Within the collected hair are found both fine, soft down and coarse, bristly hairs. As with cashmere, the clumps of fibers are dehaired to separate the fine and coarse hairs. The soft noils are used for making apparel. Rougher fabrics can be made with some of the coarser grades.
Under the microscope, camel hair shows a scale structure similar to that of wool, but the scales are less visible and less distinctly seen. The cortex is distinct, and the medulla is discontinuous. Both the cortex and medulla are pigmented. This pigment produces the light brown or tan color associated with camel cloth, and because it is not discolored by oxidation, it cannot be removed by bleaching. Therefore, camel fabrics are usually left in their natural color or are dyed to darker shades.
Camel hair provides excellent warmth without weight. It is said to have better insulating qualities than many other hair fibers, being designed by nature to protect the camel from the extremes of heat and cold in its native mountain habitats. The fiber is relatively weak, however, and is subject to damage from abrasion because of its softness. Other physical and chemical properties of camel hair are like those of wool. Most fine camel hair fiber is used for clothing, especially coating fabrics. Like other hair fibers, there is great variety in quality of camel hair fibers, and the consumer must evaluate these products carefully. Because it is easy to dye wool camel color to blend it with camel hair, a final product may be misrepresented as camel hair when, in fact, the quantity of camel hair is relatively low. Camel hair fabric is expensive and should not be selected for its durability, as it tends to wear readily. Coarse camel hair is used for industrial fiber, ropes, and paintbrushes.
Llama
The llama, reportedly native to North America, has been for centuries a source of fiber in the mountainous countries of South America. Today raising llamas has spread again to the northern hemisphere, with small farms in the United States, Canada, and Europe. They are raised not only for their fibers, but also as pets, pack animals, and even guard animals for livestock.
Like cashmere and camel, llama fleece consists of outer guard hairs and finer underhairs that are used for textile fabrics. The animals can be sheared, clipped, or brushed, and the latter method is easily accomplished during shedding. These undercoat fibers are soft and lustrous. They are predominantly black and brown, but some lighter colors are found. Llama fleece is used by many artisans to produce decorative shawls, ponchos, and other products. The fibers, which are often blended, are used for coatings, suitings, and dress fabrics.
Alpaca
Native to Peru, Bolivia, Ecuador, and Argentina, the domesticated alpaca produces a fleece of fine, strong fibers that have a glossy luster. Recently, raising alpacas has begun in other countries as well. The alpaca is sheared in the spring.
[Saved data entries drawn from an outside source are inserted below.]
(** Erasing the character before the cursor. *)
Lemma tot_erase L u b d p s n (Q : unit → cstate → Prop) :
  editing (Line u (b ++ [d]) p) s → ie (input s) = Z.of_nat n → (n ≤ 127)%nat →
  (∀ s', editing (Line u b p) s' → ie (input s') = ie (input s) - 1 → Q tt s') →
  totl L (consputc BACKSPACE) Q s.
Proof.
  intros E He Hn HQ. destruct (editing_e _ s E) as (n' & He' & Hle & _). assert (n' = n) as -> by lia. clear He'.
  destruct E as [(old & t & T & Hr) Ew El Ep Es Eh En]. cbn [unread before after] in *.
  pose proof (screen_cursor _ _ n Es) as Hcur. cbn [before after] in Hcur. rewrite length_app in Hle, Hcur. cbn [length] in Hle, Hcur.
  specialize (Hcur ltac:(lia) ltac:(lia)). destruct Es as [S1 S2]. cbn [before after] in S1, S2. rewrite length_app in S1, S2. cbn [length] in S1, S2.
  eapply (tot_backspace L s (old ++ u ++ b) d p t); [by rewrite <- !app_assoc|done|done|lia|].
  intros x' z s' T' (Mr & Mw & _) (m & out & ->). pose proof (t_e _ _ _ _ T') as Te. pose proof (t_e _ _ _ _ T) as Te0.
  rewrite !length_app in Te. rewrite !length_app in Te0. cbn [length] in Te0. pose proof (wrap_range (cursor s - 1) ltac:(lia)) as Hw.
  apply HQ; [|cbn [input]; lia].
  split; cbn [input lefts panicked cursor history unread before after].
  - exists old, (z :: t). by rewrite Mr.
  - by rewrite Mw, Mr.
  - done.
  - done.
  - unfold on_screen. cbn [before after]. destruct S2 as [S2|(S2 & _)]; [split; [lia|left; lia]|by apply app_nil in S2 as [_ ?]].
  - done.
  - rewrite <- app_assoc in En. apply Forall_app in En as [? [_ ?]%Forall_cons]. by apply Forall_app.
Qed.

Lemma editing_left u b d p s : editing (Line u (b ++ [d]) p) s → (length b + length p ≤ 126)%nat →
  editing (Line u b (d :: p)) (set_lefts (i32 (lefts s + 1)) (set_cursor ((cursor s - 1) mod 65536) s)).
Proof.
  intros [(old & t & T & Hr) Ew El Ep [S1 S2] Eh En] Hn. cbn [unread before after] in *. rewrite length_app in S1, S2. cbn [length] in S1, S2.
  assert (S2' : cursor s - (Z.of_nat (length b + 1)) ≤ 1872) by (destruct S2 as [|(S2 & _)]; [done|by apply app_nil in S2 as [_ ?]]).
  split; cbn [input set_lefts set_cursor lefts panicked cursor history unread before after].
  - exists old, t. split; [|done]. apply text_move. by rewrite <- !app_assoc.
  - done.
  - rewrite El, i32_small by lia. simpl. lia.
  - done.
  - unfold on_screen. cbn [before after]. rewrite Z.mod_small by lia. split; [lia|left; lia].
  - done.
  - by rewrite <- app_assoc in En.
Qed.

Lemma editing_right u b d p s : editing (Line u b (d :: p)) s → (length b + length p ≤ 126)%nat →
  editing (Line u (b ++ [d]) p) (set_lefts (i32 (lefts s - 1)) (set_cursor ((cursor s + 1) mod 65536) s)).
Proof.
  intros [(old & t & T & Hr) Ew El Ep [S1 S2] Eh En] Hn. cbn [unread before after] in *. cbn [length] in El.
  assert (S2' : cursor s - Z.of_nat (length b) ≤ 1872) by (destruct S2 as [|(_ & S2 & _)]; done).
  split; cbn [input set_lefts set_cursor lefts panicked cursor history unread before after].
  - exists old, t. split; [|done]. apply text_move in T. by rewrite <- !app_assoc in T.
  - done.
  - rewrite El, i32_small by lia. lia.
  - done.
  - unfold on_screen. cbn [before after]. rewrite length_app, Z.mod_small by lia. cbn [length]. split; [lia|left; lia].
  - done.
  - by rewrite <- app_assoc.
Qed.

(** Erasing the whole line. *)
Lemma tot_kill_loop L u b : ∀ s n (Q : unit → cstate → Prop),
  editing (Line u b []) s → ie (input s) = Z.of_nat n → (n ≤ 127)%nat →
  (∀ s', editing (Line u [] []) s' → ie (input s') ≤ ie (input s) → Q tt s') →
  totl L (kill_line_loop (length b)) Q s.
Proof.
  induction b as [|d b IH] using rev_ind; intros s n Q E He Hn HQ; destruct (editing_e _ s E) as (n' & He' & Hle & Hwh & Hw & Hr0);
    assert (n' = n) as -> by lia; cbn [unread before after length] in *.
  - cbn [kill_line_loop length]. tot_step. rewrite (proj2 (Z.eqb_eq (ie (input s)) _)) by lia. apply tot_ret, HQ; [done|lia].
  - rewrite length_app in *. cbn [length] in *. rewrite Nat.add_1_r. cbn [kill_line_loop]. tot_step.
    rewrite (proj2 (Z.eqb_neq (ie (input s)) _)) by lia. rewrite He, u32_small, Z.mod_small by (unfold INPUT_BUF; lia).
    apply tot_bind, tot_rd_buf; [lia|].
    assert (nth (Z.to_nat (Z.of_nat n - 1)) (ibuf (input s)) 0 = d) as ->.
    { destruct E as [(old & t & T & _) _ _ _ _ _ _]. cbn [unread before after] in T. rewrite (t_buf _ _ _ _ T).
      pose proof (t_e _ _ _ _ T) as Te. rewrite !length_app in Te. cbn [length] in Te.
      replace (Z.to_nat (Z.of_nat n - 1)) with (length (old ++ u ++ b)) by (rewrite !length_app; lia).
      rewrite <- !app_assoc. cbn [app]. by rewrite !app_assoc, nth_mid. }
    assert (d ≠ 10) as Hd.
    { pose proof (ed_line _ _ E) as En. cbn [before after] in En. rewrite app_nil_r in En. by apply Forall_app in En as [_ [? _]%Forall_cons]. }
    rewrite (proj2 (Z.eqb_neq d 10) Hd). apply tot_bind. eapply tot_erase; [done|done|lia|]. intros s' E' He2.
    apply (IH s' (n - 1)%nat); [done|lia|lia|]. intros s2 E2 He3. apply HQ; [done|lia].
Qed.
(* ===== verification/Sysfile.v ===== *)
(** * System calls on files

    [sysfile.c]: the calls that run inside one transaction as operations on the
    file system, and all calls as operations of a process on the kernel's state,
    fetching their arguments from user memory. *)

From S2P Require Import Prelude Mem Kalloc Vm VmInv VmOut Bytes Str Bio Log Txn Fs File Locks Proc Syscall.
From S2P Require Pipe.

Definition O_RDONLY : Z := 0x000.
Definition O_WRONLY : Z := 0x001.
Definition O_RDWR : Z := 0x002.
Definition O_CREATE : Z := 0x200.
Definition MAXARG : nat := 32.

(** ** On the file system *)

Section OnFs.
Context (mypid : Z) (cwd : nat).
Context (dev_read : Z → option (nat → Z → M fstate (Z * list Z)))
        (dev_write : Z → option (nat → list Z → M fstate Z)).

Local Abbreviation namei := (namei mypid cwd dev_read).
Local Abbreviation nameiparent := (nameiparent mypid cwd dev_read).
Local Abbreviation dirlookup := (dirlookup mypid dev_read).
Local Abbreviation dirlink := (dirlink mypid dev_read dev_write).
Local Abbreviation readi := (readi mypid dev_read).
Local Abbreviation writei := (writei mypid dev_write).
Local Abbreviation ilock := (ilock mypid).
Local Abbreviation iunlock := (iunlock mypid).
Local Abbreviation iput := (iput mypid).
Local Abbreviation iunlockput := (iunlockput mypid).
Local Abbreviation iupdate := (iupdate mypid).

Definition op_begin : M fstate unit := disk begin_op.
Definition op_end : M fstate unit := disk (end_op mypid).
(** [end_op(); return -1;]. *)
Definition op_fail : M fstate Z := op_end;; mret (-1).
(** Reading forward: the tokens that are laid out come. *)
Lemma peek_lay D toks ts s (Q : bool → list Z → Prop) :
  all_symbols toks = true → suf line s → lay ts s → (∀ s', suf line s' → lay ts s' → Q (starts toks ts) s') → out D (peek toks) Q s.
Proof.
  intros Ht Hs Hl HQ. unfold out. rewrite peek_scan by (by apply all_symbols_in). split; [by apply suf_skip|].
  assert (match scan s with Some (t, _) => starts toks [t] | None => false end = starts toks ts) as ->.
  { destruct ts as [|t ts]; [apply lay_nil in Hl; by rewrite Hl|]. apply lay_cons in Hl as (r & -> & _). done. }
  apply HQ; [by apply suf_skip|by apply lay_skip].
Qed.
Lemma gettoken_lay D t ts s (Q : Z * span → list Z → Prop) :
  suf line s → lay (t :: ts) s → (∀ sp s', suf line s' → lay ts s' → reads t sp → Q (token_code t, sp) s') → out D (gettoken (length line)) Q s.
Proof.
  intros Hs (r & Hsc & Hl)%lay_cons HQ. unfold out. destruct (gettoken_scan s Hs) as (sp & s' & -> & Hs' & H). rewrite Hsc in *.
  destruct H as [-> Hr]. split; [done|]. apply HQ; [done|by apply lay_skip|done].
Qed.
Lemma gettoken_end D s (Q : Z * span → list Z → Prop) :
  suf line s → lay [] s → (∀ sp s', lay [] s' → Q (0, sp) s') → out D (gettoken (length line)) Q s.
Proof.
  intros Hs Hl%lay_nil HQ. unfold out. destruct (gettoken_scan s Hs) as (sp & s' & -> & Hs' & H). rewrite Hl in *. subst s'.
  split; [done|]. apply HQ. by constructor.
Qed.

(** Reading back: what was read is laid out in front of the rest. *)
Lemma peek_back D toks s (Q : bool → list Z → Prop) :
  all_symbols toks = true → suf line s →
  (∀ s', suf line s' → (∀ ts, lay ts s' → lay ts s) → Q false s') →
  (∀ s' t r, suf line s' → (∀ ts, lay ts s' → lay ts s) → scan s' = Some (t, r) → starts toks [t] = true → Q true s') →
  out D (peek toks) Q s.
Proof.
  intros Ht Hs HF HT. unfold out. rewrite peek_scan by (by apply all_symbols_in). split; [by apply suf_skip|].
  destruct (scan s) as [[t r]|] eqn:E; [destruct (starts toks [t]) eqn:Et|].
  - apply (HT _ t r); [by apply suf_skip|intros ts; apply lay_skip|by rewrite scan_skip|done].
  - apply HF; [by apply suf_skip|intros ts; apply lay_skip].
  - apply HF; [by apply suf_skip|intros ts; apply lay_skip].
Qed.
Lemma gettoken_back D s (Q : Z * span → list Z → Prop) :
  suf line s → (∀ sp, lay [] s → Q (0, sp) []) →
  (∀ t sp s', suf line s' → (∃ r, scan s = Some (t, r)) → (∀ ts, lay ts s' → lay (t :: ts) s) → reads t sp → Q (token_code t, sp) s') →
  out D (gettoken (length line)) Q s.
Proof.
  intros Hs H0 HQ. unfold out. destruct (gettoken_scan s Hs) as (sp & s' & -> & Hs' & H). destruct (scan s) as [[t r]|] eqn:E.
  - destruct H as [-> Hr]. split; [done|]. apply HQ; [done|by eexists| |done]. intros ts Hl. apply lay_cons. exists r. split; [done|]. by apply lay_skip.
  - subst s'. split; [done|]. apply H0. by apply lay_nil.
Qed.
Lemma gettoken_peeked D t r s (Q : Z * span → list Z → Prop) :
  suf line s → scan s = Some (t, r) →
  (∀ sp s', suf line s' → (∀ ts, lay ts s' → lay (t :: ts) s) → reads t sp → Q (token_code t, sp) s') →
  out D (gettoken (length line)) Q s.
Proof.
  intros Hs Hsc HQ. apply gettoken_back; [done|intros sp Hl%lay_nil; congruence|].
  intros t' sp s' Hs' [r' Hr'] Hl Hrd. assert (t' = t) as -> by congruence. by apply HQ.
Qed.

(** ** Redirections round a command *)

Definition wrap (c : cmd) (k : span * Z * Z) : cmd := REDIR c (fst (fst k)) (snd (fst k)) (snd k).
Definition word : span → list Z := word_at line.
(** The redirections of the tree are those of the command. *)
Definition wraps (k : list (span * Z * Z)) (rs : list sredir) : Prop :=
  ∀ c, strings word (foldl wrap c k) = foldl redirect (strings word c) rs.
Lemma keeps_pipe buf l r : keeps buf l → keeps buf r → keeps buf (PIPE l r).
Proof.
  intros IHl IHr me n t now es x Ht. cbn [runcmd strings].
  edestruct (runs_pipe me n t now) as (s & Hs & ->); [done|]. destruct (fails w me n) eqn:Hf.
  { edestruct (runs_panic me (S n) t s []) as (x' & Hx & ->). intros [= <- <-]. apply b_lost; [by eexists _, _|lia]. }
  cbv iota. edestruct (runs_fork me (S n) (piped me n t) s []) as (s1 & Hs1 & [(Hf1 & x' & Hx & ->)|(Hf1 & E)]); [intros [= <- <-]; apply b_lost; [by eexists _, _|lia]|].
  cbv beta in E. change (0 =? 0) with true in E. cbv iota in E.
  destruct (runs_left me n t s1 (me ++ [S n]) (runcmd buf l) Ht) as (sl & Hsl & El). rewrite El in E. clear El.
  destruct (runs w (me ++ [S n]) 4 _ sl [] _) as [el xl] eqn:El. rewrite E. clear E. cbn [Z.eqb].
  apply IHl in El; [|apply usual_insert; [done|lia]]. replace (S n) with (n + 1)%nat in El by lia.
  edestruct (runs_fork me (S (S n)) (piped me n t) s1 [xl]) as (s2 & Hs2 & [(Hf2 & x' & Hx & ->)|(Hf2 & E)]).
  { intros [= <- <-]. rewrite app_nil_r. eapply b_half; [by eexists _, _| |exact El|]; lia. }
  cbv beta in E. change (0 =? 0) with true in E. cbv iota in E.
  destruct (runs_right me n t s2 (me ++ [S (S n)]) (runcmd buf r) Ht) as (sr & Hsr & Er). rewrite Er in E. clear Er.
  destruct (runs w (me ++ [S (S n)]) 4 _ sr [] _) as [er xr] eqn:Er. rewrite E. clear E. cbn [Z.eqb].
  apply IHr in Er; [|apply usual_insert; [done|lia]]. replace (S (S n)) with (n + 2)%nat in Er by lia.
  destruct (runs_both me (S (S (S n))) (piped me n t) s2 xl xr) as (x' & H1 & H2 & ->). intros [= <- <-]. rewrite app_nil_r.
  eapply b_pipe; [|exact El| |exact Er|done|done]; lia.
Qed.

Lemma runcmd_keeps buf c : std (strings (cstr buf) c) → keeps buf c.
Proof.
  induction c as [argv|c IH file m fd|l IHl r IHr|l IHl r IHr|c IH]; cbn [strings std].
  - intros _. apply keeps_exec.
  - intros [Hfd Hc]. by apply keeps_redir; [|apply IH].
  - intros [Hl Hr]. by apply keeps_pipe; [apply IHl|apply IHr].
  - intros [Hl Hr]. by apply keeps_list; [apply IHl|apply IHr].
  - intros Hc. by apply keeps_back, IH.
Qed.
End Proofs.
(* ===== verification/Mp.v ===== *)
(** * Finding the processors

    [mp.c]: the kernel searches the memory the BIOS fills for the table of the
    machine's processors and interrupt controllers.  Memory gives the byte at
    each (virtual) address. *)

From S2P Require Import Prelude Mem Bytes Str Ulib Proc Sched.

(** [struct mp], [struct mpconf], [struct mpproc] and [struct mpioapic] as bytes. *)
(** The sizes are those of the fields in order, which leave no gaps. *)
Definition sizeof_mp : Z := 4 + 4 + 1 + 1 + 1 + 1 + 1 + 3.
Definition mp_physaddr (p : list Z) : Z := get32 p 4.
Definition mp_imcrp (p : list Z) : Z := get8 p 12.
Definition sizeof_mpconf : Z := 4 + 2 + 1 + 1 + 20 + 4 + 2 + 2 + 4 + 2 + 1 + 1.
Definition conf_length (c : list Z) : Z := get16 c 4.
Definition conf_version (c : list Z) : Z := get8 c 6.
Definition conf_lapicaddr (c : list Z) : Z := get32 c 36.
Definition sizeof_mpproc : Z := 1 + 1 + 1 + 1 + 4 + 4 + 8.
Definition sizeof_mpioapic : Z := 1 + 1 + 1 + 1 + 4.
Definition MPPROC : Z := 0.
Definition MPBUS : Z := 1.
Definition MPIOAPIC : Z := 2.
Definition MPIOINTR : Z := 3.
Definition MPLINTR : Z := 4.

(** The globals [mpinit] sets, each CPU with its APIC id, and the bytes it sends to ports. *)
Record mpstate := MP { cpus : list (Z * cpu); ncpu : nat; ioapicid : Z; lapic : Z; ports : list (Z * Z) }.
(** A panic has its message. *)
Inductive mpresult := MPdone (s : mpstate) | MPpanic (msg : list Z) | MPspins.

Section Mp.
(** The memory, and the byte port 0x23 gives. *)
Variable mem : pmem.
Variable imcr : Z.
Definition at_ (p : Z) : str := λ k, mem (p + Z.of_nat k).

Definition sum (addr len : Z) : Z := foldr Z.add 0 (read_bytes addr (Z.to_nat len) mem) mod 256.

(** [None] when the fuel does not reach the end. *)
Fixpoint mpsearch1_loop (fuel : nat) (p e : Z) : option (option Z) :=
  if p <? e then
    match fuel with
    | O => None
    | S fuel =>
        if (memcmp 4 (at_ p) (str_of (lit "_MP_")) =? 0) && (sum p sizeof_mp =? 0) then Some (Some p)
        else mpsearch1_loop fuel (u32 (p + sizeof_mp)) e
    end
  else Some None.
Definition mpsearch1 (a len : Z) : option (option Z) :=
  mpsearch1_loop (Z.to_nat (len / sizeof_mp)) (P2V a) (u32 (P2V a + len)).

Definition mpsearch : option (option Z) :=
  let bda := P2V 0x400 in
  let p := Z.shiftl (Z.lor (Z.shiftl (mem (bda + 0x0f)) 8) (mem (bda + 0x0e))) 4 in
  let first :=
    if negb (p =? 0) then mpsearch1 p 1024
    else mpsearch1 (u32 (Z.lor (Z.shiftl (mem (bda + 0x14)) 8) (mem (bda + 0x13)) * 1024 - 1024)) 1024 in
  match first with
  | Some None => mpsearch1 0xf0000 0x10000
  | r => r
  end.

(** The table and the structure that points to it. *)
Definition mpconfig : option (option (Z * Z)) :=
  match mpsearch with
  | None => None
  | Some None => Some None
  | Some (Some mp) =>
      let a := mp_physaddr (read_bytes mp 16 mem) in
      if a =? 0 then Some None
      else
        let conf := P2V a in
        let c := read_bytes conf 44 mem in
        if negb (memcmp 4 (at_ conf) (str_of (lit "PCMP")) =? 0) then Some None
        else if negb (conf_version c =? 1) && negb (conf_version c =? 4) then Some None
        else if negb (sum conf (conf_length c) =? 0) then Some None
        else Some (Some (conf, mp))
  end.

Definition add_cpu (apicid : Z) (s : mpstate) : mpstate :=
  if (ncpu s <? NCPU)%nat then
    MP (alter (λ c, (apicid, set_remain (RR_WEIGHT * TIME_SLICE_UNIT / SYS_TICK) (SJF_WEIGHT * TIME_SLICE_UNIT / SYS_TICK)
                               (FCFS_WEIGHT * TIME_SLICE_UNIT / SYS_TICK) (snd c))) (ncpu s) (cpus s))
       (S (ncpu s)) (ioapicid s) (lapic s) (ports s)
  else s.

(** The loop over the entries; the [break] of an unknown type leaves the [switch], not the loop. *)
Fixpoint entries (fuel : nat) (p e : Z) (ismp : bool) (s : mpstate) : option (bool * mpstate) :=
  if p <? e then
    match fuel with
    | O => None
    | S fuel =>
        let ty := mem p in
        if ty =? MPPROC then entries fuel (u32 (p + sizeof_mpproc)) e ismp (add_cpu (mem (p + 1)) s)
        else if ty =? MPIOAPIC then
          entries fuel (u32 (p + sizeof_mpioapic)) e ismp (MP (cpus s) (ncpu s) (mem (p + 1)) (lapic s) (ports s))
        else if (ty =? MPBUS) || (ty =? MPIOINTR) || (ty =? MPLINTR) then entries fuel (u32 (p + 8)) e ismp s
        else entries fuel p e false s
    end
  else Some (ismp, s).

Definition mpinit (fuel : nat) (s : mpstate) : mpresult :=
  match mpconfig with
  | None => MPspins
  | Some None => MPpanic (lit "Expect to run on an SMP")
  | Some (Some (conf, mp)) =>
      let c := read_bytes conf 44 mem in
      let s := MP (cpus s) (ncpu s) (ioapicid s) (conf_lapicaddr c) (ports s) in
      match entries fuel (u32 (conf + sizeof_mpconf)) (u32 (conf + conf_length c)) true s with
      | None => MPspins
      | Some (false, _) => MPpanic (lit "Didn't find a suitable machine")
      | Some (true, s) =>
          if negb (mp_imcrp (read_bytes mp 16 mem) =? 0)
          then MPdone (MP (cpus s) (ncpu s) (ioapicid s) (lapic s) (ports s ++ [(0x22, 0x70); (0x23, Z.lor imcr 1)]))
          else MPdone s
      end
  end.

(** ** The search *)

Definition is_mp (p : Z) : bool := (memcmp 4 (at_ p) (str_of (lit "_MP_")) =? 0) && (sum p sizeof_mp =? 0).
Definition candidates (a len : Z) : list Z := map (λ i, P2V a + 16 * Z.of_nat i) (seq 0 (Z.to_nat (len / 16))).
(** The addresses the specification has: the first Kbyte of the extended BIOS data area, or the last
    of base memory when there is none, and the BIOS. *)
Definition areas : list Z :=
  let bda := P2V 0x400 in
  let ebda := 16 * (256 * mem (bda + 0x0f) + mem (bda + 0x0e)) in
  let base := 1024 * (256 * mem (bda + 0x14) + mem (bda + 0x13)) in
  (if ebda =? 0 then candidates (u32 (base - 1024)) 1024 else candidates ebda 1024) ++ candidates 0xf0000 0x10000.
(** The table of the first structure found, if it is one the kernel accepts. *)
Definition table : option (Z * Z) :=
  match find is_mp areas with
  | None => None
  | Some mp =>
      let a := mp_physaddr (read_bytes mp 16 mem) in
      let c := read_bytes (P2V a) 44 mem in
      if negb (a =? 0) && (memcmp 4 (at_ (P2V a)) (str_of (lit "PCMP")) =? 0) && ((conf_version c =? 1) || (conf_version c =? 4)) &&
         (sum (P2V a) (conf_length c) =? 0)
      then Some (P2V a, mp) else None
  end.

Lemma mpsearch1_loop_find fuel : ∀ p k, 0 ≤ p → p + 16 * Z.of_nat k < 4294967296 → (k ≤ fuel)%nat →
  mpsearch1_loop fuel p (p + 16 * Z.of_nat k) = Some (find is_mp (map (λ i, p + 16 * Z.of_nat i) (seq 0 k))).
Proof.
  induction fuel as [|fuel IH]; intros p [|k] Hp He Hk; try lia; cbn [mpsearch1_loop]; try (rewrite (proj2 (Z.ltb_ge _ _)) by lia; done).
  rewrite (proj2 (Z.ltb_lt _ _)) by lia. fold (is_mp p). cbn [seq map find]. change (16 * Z.of_nat 0) with 0. rewrite Z.add_0_r.
  destruct (is_mp p); [done|]. change sizeof_mp with 16. rewrite u32_small by lia.
  replace (p + 16 * Z.of_nat (S k)) with (p + 16 + 16 * Z.of_nat k) by lia. rewrite IH by lia. do 2 f_equal.
  rewrite <- seq_shift, map_map. apply map_ext. intros i. lia.
Qed.

Lemma mpsearch1_find a len : 0 ≤ len → len mod 16 = 0 → P2V a + len < 4294967296 → mpsearch1 a len = Some (find is_mp (candidates a len)).
Proof.
  intros H0 Hm Hl. unfold mpsearch1, candidates. change sizeof_mp with 16. pose proof (u32_range (a + KERNBASE)) as Hr. fold (P2V a) in Hr.
  rewrite u32_small by lia. replace (P2V a + len) with (P2V a + 16 * Z.of_nat (Z.to_nat (len / 16))) by (Z.to_euclidean_division_equations; lia).
  apply mpsearch1_loop_find; Z.to_euclidean_division_equations; lia.
Qed.

Lemma P2V_low a : 0 ≤ a < 0x80000000 → P2V a = a + KERNBASE.
Proof. intros H. apply u32_small. unfold KERNBASE. lia. Qed.

Hypothesis Hmem : ∀ a, 0 ≤ mem a < 256.

Lemma two_bytes b c : Z.lor (Z.shiftl (mem b) 8) (mem c) = 256 * mem b + mem c.
Proof. rewrite Z.lor_comm, lor_shift by (done || apply Hmem). change (2 ^ 8) with 256. lia. Qed.

Lemma find_then (f : Z → bool) (l r : list Z) :
  match find f l with Some _ => Some (find f l) | None => Some (find f r) end = Some (find f (l ++ r)).
Proof. rewrite find_app. by destruct (find f l). Qed.

Lemma mpsearch_find : mpsearch = Some (find is_mp areas).
Proof.
  unfold mpsearch, areas. rewrite !two_bytes, Z.shiftl_mul_pow2 by lia. change (2 ^ 4) with 16. cbv zeta. set (b := P2V 0x400).
  pose proof (Hmem (b + 0x0f)). pose proof (Hmem (b + 0x0e)). pose proof (Hmem (b + 0x14)). pose proof (Hmem (b + 0x13)).
  rewrite (Z.mul_comm _ 16), (Z.mul_comm _ 1024).
  rewrite (mpsearch1_find 0xf0000 0x10000) by done. set (rom := candidates 0xf0000 0x10000).
  destruct (16 * (256 * mem (b + 15) + mem (b + 14)) =? 0); cbn [negb].
  - rewrite mpsearch1_find; [apply find_then|lia|done|].
    set (q := 1024 * _ - 1024). assert (u32 q = q ∨ u32 q = 0xfffffc00) as [E|E].
    { destruct (decide (0 ≤ q)); [left; apply u32_small; unfold q in *; lia|right; unfold q in *]. replace (1024 * _ - 1024) with (-1024) by lia. done. }
    + rewrite E, P2V_low; unfold KERNBASE, q in *; [lia|]. pose proof (u32_range (1024 * (256 * mem (b + 20) + mem (b + 19)) - 1024)). lia.
    + rewrite E. vm_compute. done.
  - rewrite mpsearch1_find; [apply find_then|lia|done|]. rewrite P2V_low; unfold KERNBASE; lia.
Qed.

Lemma mpconfig_table : mpconfig = Some table.
Proof.
  unfold mpconfig, table. rewrite mpsearch_find. destruct (find is_mp areas) as [mp|]; [|done]. cbv zeta.
  destruct (_ =? 0); [done|]. cbn [negb andb]. destruct (memcmp _ _ _ =? 0); [|done]. cbn [negb andb].
  destruct (conf_version _ =? 1), (conf_version _ =? 4); cbn [negb andb orb]; try done; by destruct (sum _ _ =? 0).
Qed.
Alpacas do not have the coat of coarser guard hairs of their llama cousins, so separation of finer fibers from the sheared fleece is not necessary.
Hairs are long and range in color from white to brown to black. Alpaca fiber is stronger and finer than llama or camel hair. It is used in suits, dresses, and upholstery fabrics. It may be made into blends with other fibers. Llamas and alpacas have been crossbred, and the resulting animals have fleece with many of the same qualities and characteristics as those of the parents. An animal with a llama sire and an alpaca dam is called an huarizo. One with a llama dam and an alpaca sire is a misti.
Vicuña
A wild animal, the vicuña lives at very high altitudes in the Andes Mountains. Since the 1970s, the Peruvian government has protected the vicuña, and the population has now stabilized to a healthy level. Highland farmers now herd and shear the animals, no longer killing them for their luxurious fibers.
The vicuña grows a fleece of very fine underhairs and a coat of guard hairs that are also fine and, therefore, difficult to distinguish. One vicuña yields only a small amount of extremely fine fiber and a larger amount of less fine fiber. The fibers are very light and short, so spinning is a challenge. One of the softest fibers known, vicuña is also the costliest. A vicuña coat is comparable in cost to a good fur coat. Its use is limited to luxury items. The natural color, a light tan or chestnut brown, is usually retained as the fiber is hard to dye.
Guanaco
Another wild animal, the guanaco, is herded and sheared in the same manner as the vicuña. Although supplies of the fiber are more readily available than vicuña, it remains a relatively expensive fiber. The guanaco is double coated with a layer of guard hairs, which are separated to leave the finer underhairs. They are premium fibers because they are soft and fine and the animal is a rare, protected species. Guanaco fibers are finer than alpaca and shorter than vicuña. They are usually reddish brown in color.
Mohair
Mohair fiber is taken from the angora goat. The world’s supply of mohair has declined dramatically over the past two decades and stands at less than one percent of natural fibers. South Africa is the largest producer. The United States follows, mainly from goats raised in Texas.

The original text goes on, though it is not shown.